New Zealand Journal of Forestry (2009) 54(3): 6–12
©New Zealand Institute of Forestry

Professional Paper
Some basic questions about climate models

David B. South 1, Peter Brown 2 and Bill Dyck 3

1 David South is a Forestry Professor at Auburn University
2 Bill Dyck is a Science and Technology Broker who has worked for the plantation forest industry
3 Peter Brown is a Registered Forestry Consultant.
4 The authors’ statements should not be taken as representing views of their employers or the NZIF. Full citations may be found at: https://fp.auburn.edu/sfws/south/citations.html

Some foresters are concerned about increasing CO2 levels in the atmosphere while others doubt that CO2 has been the main driver of climate change over the past million years or over the past two centuries (Brown et al. 2008).

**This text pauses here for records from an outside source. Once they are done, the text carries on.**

Lemma no_collision_b_spec `{HS : Hash256} l : no_collision_b l = true -> no_collision l.
Proof.
  unfold no_collision_b. rewrite forallb_forall. set (f := fun a => (hash256 a, a)). intros H a b Ha Hb E.
  apply list_elem_of_In, (in_map f) in Ha, Hb. specialize (H _ Ha). rewrite forallb_forall in H. specialize (H _ Hb).
  cbn [f fst snd] in H. apply orb_true_iff in H as [H|H]; [lia|by apply bytes_eq_spec].
Qed.

(** [SerializeHash] and every [CHashWriter] fed with serialized objects. *)
Definition SerializeHash `{Hash256} {A} (C : Codec A) (a : A) : uint256 := hash256 (ser C a).

Module Sha256Facts.
Import Sha256.

(** Published test vector. *)
Example sha256_abc : sha256 [97; 98; 99] =
  [0xba; 0x78; 0x16; 0xbf; 0x8f; 0x01; 0xcf; 0xea; 0x41; 0x41; 0x40; 0xde; 0x5d; 0xae; 0x22; 0x23;
   0xb0; 0x03; 0x61; 0xa3; 0x96; 0x17; 0x7a; 0x9c; 0xb4; 0x10; 0xff; 0x61; 0xf2; 0x00; 0x15; 0xad].
Proof. vm_compute. reflexivity. Qed.

Lemma SelfTest_Transform : SelfTest Transform = true.
Proof. vm_compute. reflexivity. Qed.

Local Ltac Zify.zify_post_hook ::= Z.to_euclidean_division_equations.

(** ** The message schedule *)

Lemma length_schedule chunk n : length (schedule chunk n) = n.
Proof. induction n as [|n IH]; simpl; [done|]. rewrite length_app, IH. simpl. lia. Qed.

Lemma schedule_lookup chunk n : forall t, (t < n)%nat -> schedule chunk n !!! t = next_word chunk (schedule chunk t).
Proof.
  induction n as [|n IH]; intros t Ht; [lia|]. simpl. assert (Hl := length_schedule chunk n).
  destruct (decide (t = n)) as [->|].
  - rewrite lookup_total_app_r by lia. by rewrite Hl, Nat.sub_diag.
  - rewrite lookup_total_app_l by lia. apply IH. lia.
Qed.

(** The argument of call [t], but for the last two. *)
Definition expected (t : nat) : word_arg :=
  if (t <? 16)%nat then Load t (4 * t)
  else Mix (t mod 16) ((t + 14) mod 16) ((t + 9) mod 16) ((t + 1) mod 16).

Definition last_calls : list (Z * word_arg) := [(0xbef9a3f7, Last 14 12 7 15); (0xc67178f2, Last 15 13 8 0)].

Lemma calls_expected : let ks := take 62 (calls.*1) in
  calls = zip ks (expected <$> seq 0 (length ks)) ++ last_calls.
Proof. reflexivity. Qed.

(** Registers that hold the last sixteen words of the schedule before call [t]. *)
Definition holds (chunk : bytes) (t : nat) (w : list Z) : Prop :=
  length w = 16%nat /\ forall u, (u < t <= u + 16)%nat -> w !!! (u mod 16)%nat = next_word chunk (schedule chunk u).

Lemma eval_expected chunk t w : holds chunk t w ->
  let '(x, w') := eval_arg chunk w (expected t) in
  x = next_word chunk (schedule chunk t) /\ holds chunk (S t) w'.
Proof.
  intros [Hlen Hw].
  assert (exists x, eval_arg chunk w (expected t) = (x, <[(t mod 16)%nat := x]> w)
          /\ x = next_word chunk (schedule chunk t)) as (x&->&Hx).
  { unfold expected, next_word. rewrite length_schedule. destruct (Nat.ltb_spec t 16).
    - eexists; split; [|done]. cbn [eval_arg]. by rewrite Nat.mod_small.
    - eexists; split; [done|]. unfold mixed. rewrite !schedule_lookup by lia. rewrite <- !Hw by lia.
      replace ((t - 16) mod 16)%nat with (t mod 16)%nat by lia.
      replace ((t - 2) mod 16)%nat with ((t + 14) mod 16)%nat by lia.
      replace ((t - 7) mod 16)%nat with ((t + 9) mod 16)%nat by lia.
      by replace ((t - 15) mod 16)%nat with ((t + 1) mod 16)%nat by lia. }
  split; [done|]. split; [by rewrite length_insert|]. intros u Hu.
  destruct (decide (u = t)) as [->|].
  - rewrite list_lookup_total_insert_eq by lia. done.
  - rewrite list_lookup_total_insert_ne by lia. apply Hw. lia.
Qed.
Definition eqb (a b : CSubNet) : bool :=
  Bool.eqb a.(subnet_valid) b.(subnet_valid) && CNetAddr.eqb a.(network) b.(network)
  && bytes_eq a.(netmask) b.(netmask).

End CSubNet.

(** ** Prefixes *)

Lemma has_prefix_spec p b : has_prefix p b = true <-> exists r, b = p ++ r.
Proof.
  unfold has_prefix. rewrite bytes_eq_spec. split.
  - intros H. exists (drop (length p) b). by rewrite <- H at 1; rewrite take_drop.
  - intros [r ->]. by rewrite take_app_length.
Qed.

#[export] Instance CNetAddr_eq_dec : EqDecision CNetAddr.
Proof. solve_decision. Defined.
#[export] Instance CService_eq_dec : EqDecision CService.
Proof. solve_decision. Defined.

(** ** The wire format of [CService] *)

#[export] Instance CService_ok : CodecOk CService.codec CService.valid.
Proof.
  unfold CService.codec. eapply isoc_ok; [apply _|]. intros [[i sc] p]. unfold CService.valid.
  cbn. intros H. apply andb_true_iff in H as [H Hsc]. apply Z.eqb_eq in Hsc as ->. done.
Qed.

#[export] Instance CService_exact : CodecExact CService.codec CService.valid.
Proof.
  unfold CService.codec. eapply isoc_exact; [apply _|]. intros [i p]. unfold CService.valid, valid_pair.
  cbn. intros ->. done.
Qed.

(** On well-formed services the C++ equality, which ignores the scope id, is
    equality. *)
Lemma CService_eqb_spec a b : CService.valid a = true -> CService.valid b = true ->
  CService.eqb a b = true <-> a = b.
Proof.
  destruct a as [[ia sa] pa], b as [[ib sb] pb]. unfold CService.valid, CService.eqb, CNetAddr.eqb. cbn.
  rewrite !andb_true_iff, bytes_eq_spec, !Z.eqb_eq. intros [_ ->] [_ ->].
  split; [by intros [-> ->]|by intros [= -> ->]].
Qed.
(** ** Well-formed values *)

Definition valid_outpoint (o : COutPoint) : bool := in_u 256 o.(op_hash) && in_u 32 o.(op_n).
Definition valid_witness (w : list bytes) : bool := valid_vec valid_bytes w.
(** An input as the input codec reads it: no witness. *)
Definition valid_txin (i : CTxIn) : bool :=
  valid_outpoint i.(prevout) && (valid_bytes i.(scriptSig) && in_u 32 i.(nSequence))
  && match i.(scriptWitness) with [] => true | _ => false end.
Definition valid_txout (o : CTxOut) : bool := in_s 64 o.(nValue) && valid_bytes o.(scriptPubKey).

Definition strip_in (i : CTxIn) : CTxIn := set_witness i [].
(** A transaction that the wire format can express: fields in range, the
    special fields only where they are serialized, and an input unless it is
    entirely empty. *)
Definition valid_tx (tx : CTransaction) : bool :=
  in_s 32 tx.(nVersion) && in_u 16 tx.(nType)
  && ((3 <=? tx.(nVersion)) || (tx.(nType) =? 0))
  && (is_special tx.(nVersion) tx.(nType) || match tx.(vExtraPayload) with [] => true | _ => false end)
  && valid_bytes tx.(vExtraPayload)
  && valid_vec valid_txin (strip_in <$> tx.(vin))
  && forallb (fun i => valid_witness i.(scriptWitness)) tx.(vin)
  && valid_vec valid_txout tx.(vout)
  && in_u 32 tx.(nLockTime)
  && match tx.(vin) with [] => match tx.(vout) with [] => true | _ => false end | _ => true end.

(** The transaction without its witnesses: what the transaction id commits to. *)
Definition strip (tx : CTransaction) : CTransaction :=
  MkTransaction (strip_in <$> tx.(vin)) tx.(vout) tx.(nVersion) tx.(nType) tx.(nLockTime)
    tx.(vExtraPayload).

#[export] Instance COutPoint_eq_dec : EqDecision COutPoint.
Proof. solve_decision. Defined.
#[export] Instance COutPoint_countable : Countable COutPoint.
Proof.
  apply (inj_countable' (fun o => (o.(op_hash), o.(op_n))) (fun p => MkOutPoint p.1 p.2)).
  by intros [].
Defined.
#[export] Instance CTxIn_eq_dec : EqDecision CTxIn.
Proof. solve_decision. Defined.
#[export] Instance CTxOut_eq_dec : EqDecision CTxOut.
Proof. solve_decision. Defined.

(** ** Codec laws *)

Lemma outpoint_eqb_spec a b : outpoint_eqb a b = true <-> a = b.
Proof.
  destruct a, b. unfold outpoint_eqb. cbn. rewrite andb_true_iff, !Z.eqb_eq.
  split; [by intros [-> ->]|by intros [= -> ->]].
Qed.

#[export] Instance outpoint_ok : CodecOk c_outpoint valid_outpoint.
Proof. eapply isoc_ok; [apply _|]. by intros [h n]. Qed.
#[export] Instance outpoint_exact : CodecExact c_outpoint valid_outpoint.
Proof. eapply isoc_exact; [apply _|]. by intros [h n]. Qed.

#[export] Instance txin_ok : CodecOk c_txin valid_txin.
Proof.
  eapply isoc_ok; [apply _|]. intros [o s n [|]]; unfold valid_txin, valid_pair; cbn.
  - rewrite andb_true_r. done.
  - by rewrite andb_false_r.
Qed.
#[export] Instance txin_exact : CodecExact c_txin valid_txin.
Proof.
  eapply isoc_exact; [apply _|]. intros [o [s n]]. unfold valid_txin, valid_pair; cbn.
  rewrite andb_true_r. done.
Qed.

#[export] Instance txout_ok : CodecOk c_txout valid_txout.
Proof. eapply isoc_ok; [apply _|]. by intros [v s]. Qed.
#[export] Instance txout_exact : CodecExact c_txout valid_txout.
Proof. eapply isoc_exact; [apply _|]. by intros [v s]. Qed.

#[export] Instance witness_ok : CodecOk c_witness valid_witness.
Proof. unfold c_witness, valid_witness. apply _. Qed.

Lemma ser_ins_strip l : ser (vec c_txin) l = ser (vec c_txin) (strip_in <$> l).
Proof.
  cbn [ser vec]. unfold Serialize_vector. rewrite length_fmap. f_equal. f_equal.
  rewrite <- list_fmap_compose. done.
Qed.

We three admit that (1) we do not know what the future climate will be in the year 2100, (2) we do not pretend to know the strength of individual feedback factors, (3) we do not know how much 600 ppm of CO2 will warm the Earth and (4) we do not know how the climate will affect the price of pine sawlogs in the year 2050 (in either relative or absolute terms). The climate is not a simple system and therefore we believe it is important to ask questions. The following 15 questions deal mainly with global climate models (GCM).